- _EXERCISE DESCRIPTION_
You are asked to filter the data below and copy every line holding "BUFSIZ".

Dataset entries:
:::::
(** C1 at the spec's own example: for the mount table line
    [none /mnt/huge hugetlbfs rw,pagesize=2M 0 0] and the requested
    size 2097152, [get_hugepage_dir] returns the null pointer, and the
    reason is the value 0 read for the option. *)
Theorem get_hugepage_dir_pagesize_2M_not_found (dm : data_model) (st : state) :
  let pf := Sample.machine (Some Sample.meminfo_2M)
              (Some Sample.mounts_pagesize_2M) None in
  rte_strsplit Sample.mounts_pagesize_2M BUFSIZ _FIELDNAME_MAX " "
  = ["none"; "/mnt/huge"; "hugetlbfs"; "rw,pagesize=2M 0 0" ++ nl]%string
  /\ strstr ("rw,pagesize=2M 0 0" ++ nl) pagesize_opt
     = Some ("pagesize=2M 0 0" ++ nl)%string
  /\ rte_str_to_size (offset (pagesize_opt_len dm) ("pagesize=2M 0 0" ++ nl)) = 0
  /\ rte_str_to_size (offset (String.length pagesize_opt) ("pagesize=2M 0 0" ++ nl))
     = 2097152
  /\ fst (get_hugepage_dir dm pf 2097152 st) = None.
Proof.
  cbv zeta. split; [vm_compute; reflexivity|]. split; [reflexivity|].
  split; [destruct dm; reflexivity|]. split; [reflexivity|].
  rewrite (get_hugepage_dir_eq dm
             (Sample.machine (Some Sample.meminfo_2M)
                (Some Sample.mounts_pagesize_2M) None)
             Sample.mounts_pagesize_2M 2097152 st eq_refl).
  cbv zeta. cbn [Z.eqb].
  set (ds := default_size _). set (st1 := snd _).
  change (fgets_all BUFSIZ Sample.mounts_pagesize_2M)
    with [Sample.mounts_pagesize_2M].
  cbn [mounts_loop].
  assert (L : mounts_line dm ds 2097152 Sample.mounts_pagesize_2M = L_next).
  { destruct dm; reflexivity. }
  rewrite L. reflexivity.
Qed.

(** *** The huge page information after initialisation *)


(** *** Cache line size *)

(** C6.  Initialisation succeeds only if the cache line size probed
    equals [ODP_CACHE_LINE_SIZE]: after a successful initialisation
    [odp_sys_cache_line_size] returns the constant, and initialisation
    returns -1 whenever the probe gives 0 or another value than the
    constant. *)
Theorem init_cache_line_size (dm : data_model) (pf : platform) (st : state) :
  (fst (_odp_system_info_init dm pf st) = 0 ->
   systemcpu_cache_line_size pf = ODP_CACHE_LINE_SIZE pf
   /\ odp_sys_cache_line_size (snd (_odp_system_info_init dm pf st))
      = ODP_CACHE_LINE_SIZE pf)
  /\ (systemcpu_cache_line_size pf = 0
      \/ systemcpu_cache_line_size pf <> ODP_CACHE_LINE_SIZE pf ->
      fst (_odp_system_info_init dm pf st) = -1).
Proof.
  destruct (init_cases dm pf st) as [[H1 H2] | (s & H1 & H2 & _ & Hc & Hs)].
  - split; [rewrite H1; discriminate | intros _; exact H1].
  - unfold init_status in H2.
    destruct (_odp_libconfig_lookup_int pf "system.cpu_mhz"); [|discriminate].
    destruct (_odp_libconfig_lookup_int pf "system.cpu_mhz_max"); [|discriminate].
    destruct (negb (num_cpus_installed (odp_global_ro st) =? 0)); [|discriminate].
    destruct (systemcpu_cache_line_size pf =? 0) eqn:E0; [discriminate|].
    destruct (systemcpu_cache_line_size pf =? ODP_CACHE_LINE_SIZE pf) eqn:E1;
      [|discriminate].
    apply Z.eqb_neq in E0. apply Z.eqb_eq in E1.
    split.
    + intros _. split; [exact E1|].
      unfold odp_sys_cache_line_size. rewrite Hs.
      destruct (system_hp_spec dm pf s) as (_ & Hsi & _). rewrite Hsi. exact Hc.
    + intros [H|H]; contradiction.
Qed.

Lemma init_cache_line_size_witness :
  odp_sys_cache_line_size
    (snd (_odp_system_info_init LP64
            (Sample.machine (Some Sample.meminfo_2M) (Some Sample.mounts_default) None)
            Sample.boot)) = 64.
Proof.
  apply (init_cache_line_size LP64
           (Sample.machine (Some Sample.meminfo_2M) (Some Sample.mounts_default) None)
           Sample.boot).
  vm_compute. reflexivity.
Defined.

(** *** Accessors by CPU id *)

(** C7.  For a CPU id outside [0, CONFIG_NUM_CPU_IDS),
    [odp_cpu_hz_max_id] returns 0 and [odp_cpu_model_str_id] returns
    the null pointer; for every id at all, neither reads outside the
    arrays. *)
Theorem cpu_id_out_of_range (pf : platform) (st : state) (id : Z) :
  (~ (0 <= id < CONFIG_NUM_CPU_IDS pf) ->
   odp_cpu_hz_max_id pf id st = Some 0
   /\ odp_cpu_model_str_id pf id st = Some None)
  /\ odp_cpu_hz_max_id pf id st <> None
  /\ odp_cpu_model_str_id pf id st <> None.
Proof.
  unfold odp_cpu_hz_max_id, odp_cpu_model_str_id, array_get, system_info_array_len.
  destruct ((0 <=? id) && (id <? CONFIG_NUM_CPU_IDS pf)) eqn:E.
  - split; [|split; discriminate].
    intros H. apply andb_true_iff in E as [E1 E2].
    apply Z.leb_le in E1. apply Z.ltb_lt in E2. lia.
  - split; [intros _; split; reflexivity | split; discriminate].
Qed.

Lemma cpu_id_out_of_range_witness :
  odp_cpu_hz_max_id (Sample.machine None None None) 256 Sample.boot = Some 0
  /\ odp_cpu_model_str_id (Sample.machine None None None) (-1) Sample.boot = Some None.
Proof.
  split.
  - apply (cpu_id_out_of_range (Sample.machine None None None) Sample.boot 256).
    cbn. lia.
  - apply (cpu_id_out_of_range (Sample.machine None None None) Sample.boot (-1)).
    cbn. lia.
Defined.

(** C10.  The accessors without an id are the accessors by id at
    CPU 0, in every state: [odp_cpu_hz_max] returns what
    [odp_cpu_hz_max_id (0)] returns and [odp_cpu_model_str] what
    [odp_cpu_model_str_id (0)] returns, that is the cells of CPU 0
    when the arrays have any. *)
Theorem accessors_delegate_to_cpu0 (pf : platform) (st : state) :
  odp_cpu_hz_max pf st = odp_cpu_hz_max_id pf 0 st
  /\ odp_cpu_model_str pf st = odp_cpu_model_str_id pf 0 st
  /\ odp_cpu_hz_max pf st
     = Some (if 0 <? CONFIG_NUM_CPU_IDS pf
             then cpu_hz_max (system_info (odp_global_ro st)) 0 else 0)
  /\ odp_cpu_model_str pf st
     = Some (if 0 <? CONFIG_NUM_CPU_IDS pf
             then Some (model_str (system_info (odp_global_ro st)) 0) else None).
Proof.
  split; [reflexivity|]. split; [reflexivity|].
  unfold odp_cpu_hz_max, odp_cpu_model_str, odp_cpu_hz_max_id, odp_cpu_model_str_id,
    array_get, system_info_array_len.
  cbn [Z.leb Z.compare andb].
  destruct (0 <? CONFIG_NUM_CPU_IDS pf); split; reflexivity.
Qed.

(** *** Enumeration of the huge page sizes *)

Section Enumeration.
Variable dm : data_model.

Lemma hugepages_loop_full (entries : list string) :
  forall (size : option (list Z)) (num saved cnt : Z),
    num <= saved ->
    fst (hugepages_loop dm entries size num saved cnt) = (size, saved).
Proof.
  induction entries as [|e entries IH]; intros size num saved cnt H;
    cbn [hugepages_loop]; [reflexivity|].
  destruct (sscanf_1 dm e _); [|now apply IH].
  destruct size as [buf|].
  - destruct (saved <? num) eqn:E; [apply Z.ltb_lt in E; lia | now apply IH].
  - now apply IH.
Qed.

Lemma hugepages_loop_null (entries : list string) :
  forall (num saved cnt : Z),
    fst (hugepages_loop dm entries None num saved cnt) = (None, saved).
Proof.
  induction entries as [|e entries IH]; intros num saved cnt;
    cbn [hugepages_loop]; [reflexivity|].
  destruct (sscanf_1 dm e _); apply IH.
Qed.

Lemma hugepages_loop_count (entries : list string) :
  forall (size : option (list Z)) (num saved cnt : Z),
    0 <= cnt ->
    cnt + Z.of_nat (List.length entries) <= INT_MAX ->
    snd (hugepages_loop dm entries size num saved cnt)
    = cnt + Z.of_nat (List.length (filter (encodes_size dm) entries)).
Proof.
  induction entries as [|e entries IH]; intros size num saved cnt H0 H;
    cbn [hugepages_loop filter List.length]; [cbn; lia|].
  cbn [List.length] in H. unfold encodes_size at 1.
  destruct (sscanf_1 dm e _) as [sz|].
  - assert (W : to_int (cnt + 1) = cnt + 1).
    { apply to_int_small. unfold INT_MAX in *. lia. }
    rewrite W.
    destruct (match size with
              | Some buf =>
                  if saved <? num
                  then (Some (store buf (Z.to_nat saved)
                                (to_u64 (to_ulong dm (sz * 1024)))), saved + 1)
                  else (size, saved)
              | None => (size, saved)
              end) as [size' saved'].
    rewrite IH; [cbn [List.length]; lia | lia | lia].
  - rewrite IH; lia.
Qed.

End Enumeration.

(** C8.  For a directory listing (of fewer than 2^31 entries, so that
    the [int] counter does not wrap), [odp_sys_huge_page_size_all]
    returns the number of entries whose names encode a size, whatever
    the array and the capacity given; with a capacity of 0 (or less),
    and likewise with a null array, the array is left as it was.  The
    call changes nothing else. *)
Theorem huge_page_size_all_count (dm : data_model) (pf : platform)
  (entries : list string) (size : option (list Z)) (num : Z) (st : state) :
  sys_hugepages pf = Some entries ->
  Z.of_nat (List.length entries) <= INT_MAX ->
  fst (fst (odp_sys_huge_page_size_all dm pf size num st))
  = Z.of_nat (List.length (filter (encodes_size dm) entries))
  /\ (num <= 0 -> snd (fst (odp_sys_huge_page_size_all dm pf size num st)) = size)
  /\ (size = None -> snd (fst (odp_sys_huge_page_size_all dm pf size num st)) = None)
  /\ snd (odp_sys_huge_page_size_all dm pf size num st) = st.
Proof.
  intros Hdir Hlen. unfold odp_sys_huge_page_size_all. rewrite Hdir.
  pose proof (hugepages_loop_count dm entries size num 0 0 (Z.le_refl 0) Hlen) as C.
  pose proof (hugepages_loop_full dm entries size num 0 0) as F.
  assert (N : size = None ->
              fst (hugepages_loop dm entries size num 0 0) = (None, 0)).
  { intros ->. apply hugepages_loop_null. }
  destruct (hugepages_loop dm entries size num 0 0) as [[size' saved] cnt].
  cbn [fst snd] in C, F, N. rewrite Z.add_0_l in C. subst cnt.
  split; [|split; [|split]].
  - destruct size' as [buf|]; [destruct (1 <? saved)|]; reflexivity.
  - intros Hnum. specialize (F Hnum). injection F as -> ->.
    destruct size as [buf|]; reflexivity.
  - intros Hnull. specialize (N Hnull). injection N as -> ->. reflexivity.
  - destruct size' as [buf|]; [destruct (1 <? saved)|]; reflexivity.
Qed.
:::::
- _ANSWER_
  rte_strsplit Sample.mounts_pagesize_2M BUFSIZ _FIELDNAME_MAX " "
  change (fgets_all BUFSIZ Sample.mounts_pagesize_2M)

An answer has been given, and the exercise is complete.